Michael Reckord, Contributor
AFTER BUYING my vitamins at the pharmacy, I was to take Artie to the supermarket where he'd get his groceries. However, when I returned to the car, Artie announced he couldn't go the supermarket as planned.
"Why not?" I asked, sliding behind the wheel.
"I just gave away the grocery money."
"What!" About to start the car, I turned instead to stare at my young friend. "You gave away $2,000?"
Artie nodded, visibly upset.
"But-but--but --" I spluttered. "To who?"
Artie paused before answering, "To a corrupt traffic cop."
I laughed, not because the situation was funny but because it was becoming weirder and weirder. "I'm sure you'll explain what happened in the past ten minutes since I left you in my parked car," I said.
Artie again hesitated. "I was just fooling around. I guess I shouldn't have...but you'd left the keys in the ignition and I started the car." "You started my car!"
"I wasn't going anywhere, Dads. I just wanted to see how easy it was to start..."
He paused, I gestured impatiently and he continued. "Same time this policeman came up and asked for my licence. I said I didn't have one and he said he was going to charge me with four or five traffic offences unless I gave him something."
"He said it was his birthday, I suppose?" I asked, remembering a news item about a policeman using that as a reason for soliciting money from an Assistant Commissioner's son.
"No, he said the money was to buy vitally needed medication from the pharmacy. You might have seen him inside."
"Didn't notice. Go on. "
Artie patted his tape recorder on the seat beside him. "At that point, I started taping the conversation -- without him noticing, of course. Would you like to hear it?"
My laugh this time flowed from amusement, and admiration. Even in the most ticklish of circumstances, Artie manages to use his tape recorder.
"You bet," I said, and Artie pressed the Play lever.
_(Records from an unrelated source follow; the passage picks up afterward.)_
Lemma index_ok_of_keys es : map first_key es = map (fun b : DataPart => key_from_bytes b.2) bs -> index_ok (keyed es).
Proof.
  intros Hk. pose proof (wr_blocks W) as Hb. pose proof (wr_separators W) as Hs. revert es Hk. clear W.
  induction Hs as [|b l Hs IH Hlt]; intros [|e es] Hk; try done; [split; constructor|].
  apply Forall_cons_1 in Hb as [(_ & _ & Hr) Hb]. injection Hk as Hk Hks. destruct (IH Hb es Hks) as [H1 H2].
  split; cbn [keyed map]; constructor; try done; [cbn; by rewrite Hk|].
  clear -Hk Hks Hlt. revert es Hks. induction Hlt as [|b' l Hb' _ IH]; intros [|e' es] Hks; try done.
  injection Hks as Hk' Hks. constructor; [|by apply IH]. unfold sep. cbn. rewrite Hk, Hk'. exact Hb'.
Qed.

Lemma lay_entries_ok l : forall from, 0 <= from -> from + blen (data_section l) < 2 ^ 31 ->
  Forall (fun b : DataPart => blen b.2 < 2 ^ 31) l -> Forall index_entry_ok (lay from l).
Proof.
  induction l as [|b l IH]; intros from Hf Hl Hk; cbn [lay]; [constructor|]. apply Forall_cons_1 in Hk as [Hk Hks].
  change (data_section (b :: l)) with (write_data b ++ data_section l) in Hl. rewrite blen_app in Hl.
  pose proof (write_data_pos b). pose proof (blen_nonneg (data_section l)). constructor; [|apply IH; [lia|lia|done]].
  split_and!; cbn [ie_offset ie_size ie_key]; lia.
Qed.

Lemma keys_bounded l : forall from, Forall (fun b : DataPart => blen b.2 <= blen (encode_root (lay from l))) l.
Proof.
  induction l as [|b l IH]; intros from; [constructor|]. cbn [lay].
  change (encode_root (mkIndexEntry from (blen (write_data b)) b.2 :: lay (from + blen (write_data b)) l)) with
    (encode_root_entry (mkIndexEntry from (blen (write_data b)) b.2) ++ encode_root (lay (from + blen (write_data b)) l)).
  rewrite blen_app, blen_encode_root_entry. cbn [ie_key].
  pose proof (blen_nonneg (write_vlong (blen b.2))). pose proof (blen_nonneg (encode_root (lay (from + blen (write_data b)) l))).
  pose proof (blen_nonneg b.2). constructor; [lia|].
  apply (list.Forall_impl _ _ _ (IH (from + blen (write_data b)))). intros c Hc. lia.
Qed.

Lemma length_lay l : forall from, length (lay from l) = length l.
Proof. induction l as [|b l IH]; intros from; cbn; [done|]. by rewrite IH. Qed.

Lemma root_index_read :
  read_root_index_block (with_source (Whole file) written_trailer) (blen (data_section bs)) =
  Ok (keyed (index_entries bs), blen (data_section bs) + blen root_block).
Proof.
  pose proof parts_bounded as Hb. pose proof parts_nonneg as (H1 & H2 & H3 & H4). unfold TRAILER_SIZE in Hb.
  pose proof (write_block_longer RootIndex (encode_root (lay 0 bs))) as Hlong. fold root_block in Hlong.
  unfold read_root_index_block. cbn [source with_source trailer].
  rewrite (metadata_here (data_section bs) (root_block ++ meta_block ++ info_block ++ write_trailer minor proto) file_split).
  cbn [res_bind]. unfold codec. cbn [trailer with_source written_trailer trailer_of compression_codec].
  unfold root_block at 1. rewrite block_parse_here by (fold root_block; lia). cbn [res_bind].
  unfold expect_type, hfile_block_type. cbn [block_header block_header_of header_of hdr_block_type block_data]. cbn [res_bind].
  rewrite decide_True by done. cbn [res_bind].
  assert (Hcount : data_index_count written_trailer = Z.of_nat (length bs))
    by (unfold written_trailer, trailer_of; cbn [data_index_count]; by rewrite (wr_index_count W)).
  rewrite Hcount. unfold parse_root_index_entries. rewrite Nat2Z.id, <- (length_lay bs 0).
  unfold BLOCK_HEADER_SIZE in Hlong.
  assert (Hkeys : Forall (fun b : DataPart => blen b.2 < 2 ^ 31) bs).
  { apply (list.Forall_impl _ _ _ (keys_bounded bs 0)). intros b Hbb. lia. }
  pose proof (root_entries_written (lay 0 bs) (lay_entries_ok bs 0 ltac:(lia) ltac:(lia) Hkeys) [] [] false) as Hr.
  rewrite app_nil_r in Hr. cbn [app] in Hr. change (blen []) with 0 in Hr.
  rewrite Hr by (unfold u64_max, BLOCK_HEADER_SIZE in *; lia). cbn [res_bind].
  unfold root_block. rewrite after_block_here by (fold root_block; unfold u64_max; lia). cbn [res_bind].
  rewrite index_from_sorted; [done|]. apply index_ok_of_keys, lay_keys.
Qed.

Lemma meta_index_read r : source r = Whole file -> trailer r = written_trailer ->
  read_meta_index_block r (blen (data_section bs) + blen root_block) =
  Ok ([], blen (data_section bs) + blen root_block + blen meta_block).
Proof.
  intros Hs Ht. pose proof parts_bounded as Hb. pose proof parts_nonneg as (H1 & H2 & H3 & H4). unfold TRAILER_SIZE in Hb.
  unfold read_meta_index_block, codec. rewrite Hs, Ht, <- blen_app.
  rewrite (metadata_here (data_section bs ++ root_block) (meta_block ++ info_block ++ write_trailer minor proto))
    by by rewrite file_split, <- app_assoc.
  cbn [res_bind written_trailer trailer_of compression_codec]. unfold meta_block at 1.
  rewrite block_parse_here by (fold meta_block; lia). cbn [res_bind].
  unfold expect_type, hfile_block_type. cbn [block_header block_header_of header_of hdr_block_type block_data].
  rewrite decide_True by done. cbn [res_bind].
  change (meta_index_count written_trailer) with (default 0 (tp_meta_index_count p)). rewrite (wr_meta_count W).
  cbn [parse_root_index_entries Z.to_nat root_entries_loop res_bind].
  unfold meta_block. rewrite after_block_here by (fold meta_block; rewrite blen_app; unfold u64_max; lia).
  cbn [res_bind res_fold]. done.
Qed.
Artie: Give you something? Like how much?
Cop: How much you have?
Artie: Grocery money. I'm on my way to --
Cop: Dat suppose to be nuff.
Artie: Two thousand dollars.
Cop: (laughs) Dat is not grocery money -- not dese days. Dat is beer money.
Artie: Is all I have.
Cop: Well, pass it over.
Artie: Is policemen like you the Commissioner probing, you know.
Cop: I know.
Artie: He going kick you out the Force.
Cop: If he don't kick me out for corruption, I'll have to leave for something else. Dat's why I collecting as much as I can from lawbreakers like you before I go.
Artie: I wasn't driving the car. Is my friend inside the --
Cop: Dat's a technicality. You have no licence but you were in sole possession a motor vehicle on a public road and the engine was running. Driving without a licence and driving without insurance alone could get you a $12,000 fine. As to the other charges
Artie: Like careless driving?
Cop: I was thinking of "reckless."
Artie: You would lie in Court, under oath?
Cop: No big ting.
Artie: I've heard about corrupt policemen, but you're the first I've met. Cop: You'll meet more when you start driving. There are a lot of us.
Artie: Oh, you're the ones the Commissioner gets daily complaints about. Cop: Right, but I hope you won't complain about me.
Artie: Why not? You going shoot me?
Cop: No, but I have AIDS.
Artie: What!
Cop: Dat's the other reason I'll have to leave the Force soon.
Artie: (anxiously) Here. Take the money and go.
Artie turned off the tape recorder.
"You believed he had AIDS?" I asked. "He's a corrupt cop. They lie." "I don't think a Jamaican man would lie about AIDS," Artie said. "So I won't report him to the Commissioner."
"Because you feel sorry for him?"
Artie nodded. "And because I'm grateful he didn't bite me."